The Central Intelligence Agency has been collecting American’s private data without any oversight or even the minimal legal safeguards that apply to the NSA and FBI, an unconstitutional affront to our civil liberties.
According to a declassified report released by the Privacy and Civil Liberties Oversight Board (PCLOB), the CIA’s surveillance program is reminiscent of the mass surveillance programs conducted by the NSA, though the details released thus far paint a disturbing picture of potential wide-scale violations of people’s privacy.
The CIA program has apparently been conducted outside the statutory reforms and oversight of the intelligence community instituted after revelations by Edward Snowden in 2013. The newly declassified CIA data collection program is carried out in conjunction with Executive Order 12333 and is therefore subject to even less oversight than the woefully under-supervised NSA surveillance programs subject to the Foreign Intelligence Surveillance Act.
The agency said the programs involved “counterterrorism intelligence-related activities” that operated under Executive Order 12333. It also announced that portions of reports on the programs were being declassified.
As per senators, Ron Wyden of Oregon and Martin Heinrich of New Mexico,members of the Senate Intelligence Committee. The agency has conducted its own “bulk program” and “has done so outside the statutory framework that Congress and the public believe govern this collection.”

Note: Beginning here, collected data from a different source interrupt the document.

(** [g_hash_table_lookup], [_insert] and [_remove] on the entity path table: an
    insertion under a key that is there replaces the value and keeps the key. *)
Definition ep_lookup (t : list (SaHpiEntityPathT * EP_XREF)) (key : SaHpiEntityPathT)
    : option EP_XREF :=
  snd <$> List.find (fun p => oh_entity_path_equal p.1 key) t.
Definition ep_insert (t : list (SaHpiEntityPathT * EP_XREF)) (key : SaHpiEntityPathT)
    (x : EP_XREF) : list (SaHpiEntityPathT * EP_XREF) :=
  match ep_lookup t key with
  | None => t ++ [(key, x)]
  | Some _ => (fun p => if oh_entity_path_equal p.1 key then (p.1, x) else p) <$> t
  end.
Definition ep_remove (t : list (SaHpiEntityPathT * EP_XREF)) (key : SaHpiEntityPathT)
    : list (SaHpiEntityPathT * EP_XREF) :=
  List.filter (fun p => negb (oh_entity_path_equal p.1 key)) t.

(** The normalised copy [oh_init_ep(&entitypath); oh_concat_ep(&entitypath, ep);] *)
Definition normalise (ep : SaHpiEntityPathT) : SaHpiEntityPathT :=
  default ep (snd (oh_concat_ep (snd (oh_init_ep (Some ep))) (Some ep))).

(** * Reading the map file *)

Definition insert_xref (s : uid_state) (x : EP_XREF) : uid_state :=
  s <| oh_ep_table ::= fun t => ep_insert t (entity_path x) x |>
    <| oh_resource_id_table ::= <[resource_id x := x]> |>.

(** [read_error]: the loop stopped on an error, not at the end of the file. *)
Definition build_uid_map_data (read_error : bool) (records : list EP_XREF) (s : uid_state)
    : Z * uid_state :=
  let s := foldl insert_xref s records in
  if read_error then (-1, s) else (0, s).

(** The initialisation of a new file can fail at the opening, the writing of the
    counter and the closing.  The file afterwards is the last component. *)
Record file_faults := {
  create_ok : bool; counter_write_ok : bool; close_ok : bool; read_error : bool }.

Definition uid_map_from_file (f : file_faults) (file : option uid_file) (s : uid_state)
    : Z * uid_state * option uid_file :=
  match oh_uid_map_file s with
  | None => (0, s, file)
  | Some _ =>
      match file with
      | None =>
          if negb (create_ok f) then (-1, s, None)
          else if negb (counter_write_ok f)
          then (-1, s, Some {| file_counter := None; file_xrefs := [] |})
          else
            let file := Some {| file_counter := Some (next_resource_id s); file_xrefs := [] |} in
            if negb (close_ok f) then (-1, s, file) else (0, s, file)
      | Some fl =>
          match file_counter fl with
          | None => (-1, s, file)
          | Some c =>
              let s := s <| next_resource_id := c |> in
              let '(rval, s) := build_uid_map_data (read_error f) (file_xrefs fl) s in
              (if rval <? 0 then -1 else 0, s, file)
          end
      end
  end.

The report which was heavily redacted, did not indicate how long, exactly, the surveillance had unfolded, how widespread it had been, or what sort of information was collected and from whom.

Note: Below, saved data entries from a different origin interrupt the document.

(** Events and alarms.  [oh_detect_event_alarm] takes out of the table
    exactly the alarms whose condition the event ends - a deasserted or no
    longer current sensor state, a disabled sensor, a resource that is restored,
    not severe any more or extracted, an OEM condition no longer severe - and
    then adds an alarm, with a new id, if the event is severe and asserts a
    condition and the table has room; the other alarms stay as they are. *)
Theorem oh_detect_event_alarm_correct `{EntityPathLookup} (g : global_params) (now : Z)
    (fopen_ok : bool) (fwrite_ok : nat -> bool) (s : dat_state) (e : oh_event) :
  dat_ok g (dom s) -> dat_next_id (dat (dom s)) < SAHPI_LAST_ENTRY ->
  states_u16 (alarms (dom s)) -> event_tagged (EventUtils.event e) ->
  exists s', oh_detect_event_alarm g now fopen_ok fwrite_ok (Some s) (Some e) = (SA_OK, Some s') /\
    alarms (dom s') = detected g now s e /\
    (forall a, a ∈ alarms (dom s) -> (a ∈ alarms (dom s') <-> cleared e a = false)).
Proof.
  intros Hd Hn Hst Ht. eexists. split; [reflexivity|]. rewrite detect_event_detected by done.
  split; [done|]. intros a Ha.
  assert (Hk : a ∈ List.filter (fun a => negb (cleared e a)) (alarms (dom s)) <-> cleared e a = false).
  { rewrite list_elem_of_In, filter_In, <- list_elem_of_In, negb_true_iff. tauto. }
  unfold detected. destruct (raised e) as [r|]; [|done]. destruct (at_limit _ _ _); [done|].
  rewrite elem_of_app, list_elem_of_singleton, Hk. split; [|by left]. intros [?| ->]; [done|].
  exfalso. pose proof (proj1 (Forall_forall _ _) (da_ids _ _ Hd) _ Ha) as Hi. simpl in Hi. lia.
Qed.

Lemma oh_detect_event_alarm_correct_witness :
  exists s', oh_detect_event_alarm example_dat_params 11 true (fun _ => true) (Some example_dat1)
      (Some (example_sensor_event 0)) = (SA_OK, Some s') /\
    alarms (dom s') = detected example_dat_params 11 example_dat1 (example_sensor_event 0) /\
    (forall a, a ∈ alarms (dom example_dat1) ->
       (a ∈ alarms (dom s') <-> cleared (example_sensor_event 0) a = false)).
Proof.
  apply oh_detect_event_alarm_correct; [|by vm_compute|by vm_compute; repeat constructor|done].
  constructor; vm_compute; repeat constructor; try discriminate; by right.
Defined.

(** Adding an alarm.  A table at its size limit refuses and flags the
    overflow, and a user alarm is refused at the user limit; neither changes the
    alarms.  Otherwise the alarm is stored last, unacknowledged, with the domain's
    id, the current time and an id above every id in the table, the caller's
    alarm gets that id, and when saving is on and the file can be written, the
    file holds exactly the new table. *)
Theorem oh_add_alarm_correct (g : global_params) (now : Z) (fopen_ok : bool)
    (s : dat_state) (alarm : SaHpiAlarmT) :
  dat_ok g (dom s) -> dat_next_id (dat (dom s)) < SAHPI_LAST_ENTRY ->
  let full := at_limit (size_limit g) (Z.of_nat (length (alarms (dom s)))) OH_MAX_DAT_SIZE_LIMIT in
  let user_full := is_user alarm &&
    at_limit (user_limit g) (Z.of_nat (length (List.filter is_user (alarms (dom s))))) OH_MAX_DAT_USER_LIMIT in
  let '(r, ref, s') := add_alarm g now fopen_ok (fun _ => true) s (Some alarm) false in
  if full || user_full
  then r = None /\ alarms (dom s') = alarms (dom s) /\ dat_file s' = dat_file s /\
       (full = true -> overflow (dat (dom s')) = SAHPI_TRUE)
  else exists a, r = Some a /\ alarms (dom s') = alarms (dom s) ++ [a] /\
       AlarmId a = dat_next_id (dat (dom s)) + 1 /\
       Forall (fun b => AlarmId b < AlarmId a) (alarms (dom s)) /\
       AlarmCond a = ((AlarmCond alarm) <| cond_DomainId := domain_id (dom s) |>) /\
       alarm_Severity a = alarm_Severity alarm /\
       alarm_Timestamp a = now /\ Acknowledged a = SAHPI_FALSE /\
       (get_num OPENHPI_DAT_SAVE g = Some SAHPI_TRUE -> fopen_ok = true ->
          dat_file s' = Some (alarms (dom s'))).
Proof.
  intros Hd Hn full user_full.
  assert (Hr : refused g (dom s) (Some alarm) = full || user_full).
  { unfold refused, user_limit_reached, full, user_full, is_user at 1.
    destruct (Type_ (AlarmCond alarm) =? SAHPI_STATUS_COND_TYPE_USER) eqn:Eu; [|done].
    apply Z.eqb_eq in Eu. rewrite Eu, count_user by by eapply alarms_u32. done. }
  pose proof (add_alarm_fields g now fopen_ok (fun _ => true) s (Some alarm) false) as Ha.
  destruct (add_alarm g now fopen_ok (fun _ => true) s (Some alarm) false) as [[r ref] s'].
  cbv zeta in Ha. rewrite Hr in Ha. destruct Ha as (_ & _ & Ha). destruct (full || user_full).
  - destruct Ha as (-> & -> & _ & _ & -> & Ho). done.
  - destruct Ha as (-> & Hl & _ & _ & Hf). exists (stored_alarm now (dom s) (Some alarm) false).
    pose proof (da_next _ _ Hd) as H0.
    assert (Hid : AlarmId (stored_alarm now (dom s) (Some alarm) false) = dat_next_id (dat (dom s)) + 1).
    { unfold stored_alarm, set_field. simpl. apply u32_id. consts. lia. }
    rewrite Hid. do 3 (split; [done|]). split; [|do 4 (split; [done|])].
    + eapply Forall_impl; [apply (da_ids _ _ Hd)|]. simpl. lia.
    + intros Hsv Hfo. rewrite Hf, Hsv, Hfo. simpl. by rewrite write_records_ok.
Qed.

Lemma oh_add_alarm_correct_witness :
  exists a, add_alarm example_dat_params 12 true (fun _ => true) example_dat1 (Some zero_alarm) false
    = (Some a, Some (zero_alarm <| AlarmId := 2 |> <| alarm_Timestamp := 12 |>),
       snd (add_alarm example_dat_params 12 true (fun _ => true) example_dat1 (Some zero_alarm) false)) /\
    AlarmId a = 2.
Proof.
  assert (Hok : dat_ok example_dat_params (dom example_dat1)).
  { constructor; vm_compute; repeat constructor; try discriminate; by right. }
  pose proof (oh_add_alarm_correct example_dat_params 12 true example_dat1 zero_alarm Hok ltac:(by vm_compute)) as H.
  vm_compute in H. destruct H as (a & Ha & _ & Hid & _). exists a. split; [|done].
  injection Ha as <-. by vm_compute.
Defined.

(** Removing alarms.  The search loop always ends.  With [multi] exactly the
    alarms that meet the criteria and the deassert mask are removed; without it,
    only the first alarm that meets the criteria is looked at, and removed if it
    meets the mask.  The update count goes up even when nothing is removed, and
    the overflow flag is reset exactly when a size limit is set and there is
    room. *)
Theorem oh_remove_alarm_correct (g : global_params) (now : Z) (d : oh_domain) (c : criteria)
    (deassert_mask : option Z) (multi : bool) :
  dat_ok g d ->
  (exists l, remove_alarms_loop (remove_fuel (alarms d)) c deassert_mask multi SAHPI_FIRST_ENTRY
               (alarms d) = Some l) /\
  exists d', oh_remove_alarm g now (Some d) c deassert_mask multi = (SA_OK, Some d') /\
    (if multi
     then alarms d' = List.filter (fun a => negb (alarm_matches c false a && mask_matches deassert_mask a))
                        (alarms d)
     else match List.find (alarm_matches c false) (alarms d) with
          | None => alarms d' = alarms d
          | Some a => exists l1 l2, alarms d = l1 ++ a :: l2 /\
              alarms d' = (if mask_matches deassert_mask a then l1 ++ l2 else alarms d)
          end) /\
    dat_update_count (dat d') = u32 (dat_update_count (dat d) + 1) /\
    overflow (dat d') = (if negb (size_limit g =? OH_MAX_DAT_SIZE_LIMIT)
                            && (Z.of_nat (length (alarms d')) <? size_limit g)
                         then SAHPI_FALSE else overflow (dat d)).
Proof.
  intros Hd. pose proof (ids_u32 _ _ Hd) as Hi. split.
  { apply remove_alarms_loop_ends; [done|apply remove_fuel_enough]. }
  exists (remove_alarm g now d c deassert_mask multi). split; [done|].
  destruct (remove_alarm_fields g now d c deassert_mask multi) as (Hal & _ & _ & _ & Hc).
  split; [|split; [done|apply remove_alarm_overflow]].
  destruct multi; [by rewrite (remove_all_alarms g)|]. rewrite Hal.
  unfold remove_fuel. cbn [remove_alarms_loop].
  pose proof (remove_step (alarms d) SAHPI_FIRST_ENTRY c Hi) as Hs.
  assert (Hpos : Forall (fun x => (SAHPI_FIRST_ENTRY <? AlarmId x) = true) (alarms d)).
  { eapply Forall_impl; [apply (da_ids _ _ Hd)|]. intros x Hx. apply Z.ltb_lt. simpl in Hx. consts. lia. }
  destruct (get_alarm_node _ _ _ _ _) as [[i a]|].
  - destruct Hs as (l1 & l2 & Hl & _ & Hm & Hl1 & Hdel & _).
    rewrite Hl in Hpos. apply Forall_app in Hpos as [Hp1 _].
    rewrite (find_first _ l1 l2 a); [|exact Hl| |exact Hm].
    + exists l1, l2. split; [done|]. destruct (mask_matches deassert_mask a); [done|done].
    + apply Forall_forall. intros x Hx. rewrite Forall_forall in Hl1, Hp1.
      specialize (Hl1 x Hx). specialize (Hp1 x Hx). simpl in *. by rewrite Hp1 in Hl1.
  - destruct (List.find _ _) as [a|] eqn:Ef; [|done]. apply find_some in Ef as [Hin Hm].
    rewrite <- list_elem_of_In in Hin. rewrite Forall_forall in Hs, Hpos.
    specialize (Hs a Hin). specialize (Hpos a Hin). simpl in *. by rewrite Hpos, Hm in Hs.
Qed.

From that letter and a PCLOB “Staff Recommendations” document, we know that the CIA collects a vast amount of data, often on U.S. persons, without any clear guidelines about data retention and without substantial oversight of analysts querying information about U.S. citizens. The program seems to exist outside the jurisdiction of either courts or Congress–given that even the Senate Intelligence Committee was left in the dark about this program.
In their letter, Wyden and Heinrich inquire as to the nature of the CIA’s relationship to its “sources,” perhaps a reference to whether the CIA might be getting some of its data from the same place as the NSA—through secretive agreements with private companies. In 2013, it was reported that the CIA paid $10 million a year in order to gain access to AT&T’s call data.
While the CIA is largely prohibited by law from “engaging in domestic spying,” which makes the revelations troubling. As the Wall Street Journal reports, at times intelligence agencies have found ways to circumvent these prohibitions, noting that “some U.S. intelligence programs collect broad streams of internet or telephone data in a way that can scoop up information on Americans.
The nature of the surveillance isn’t fully clear. Yet the language in the redacted letter suggests the program involves nontraditional surveillance, noting data collection is done in “bulk” and uses “backdoor searches of Americans. This implies the spy agency may be “vacuuming up” vast amounts of information “to spy on Americans” and storing it indefinitely.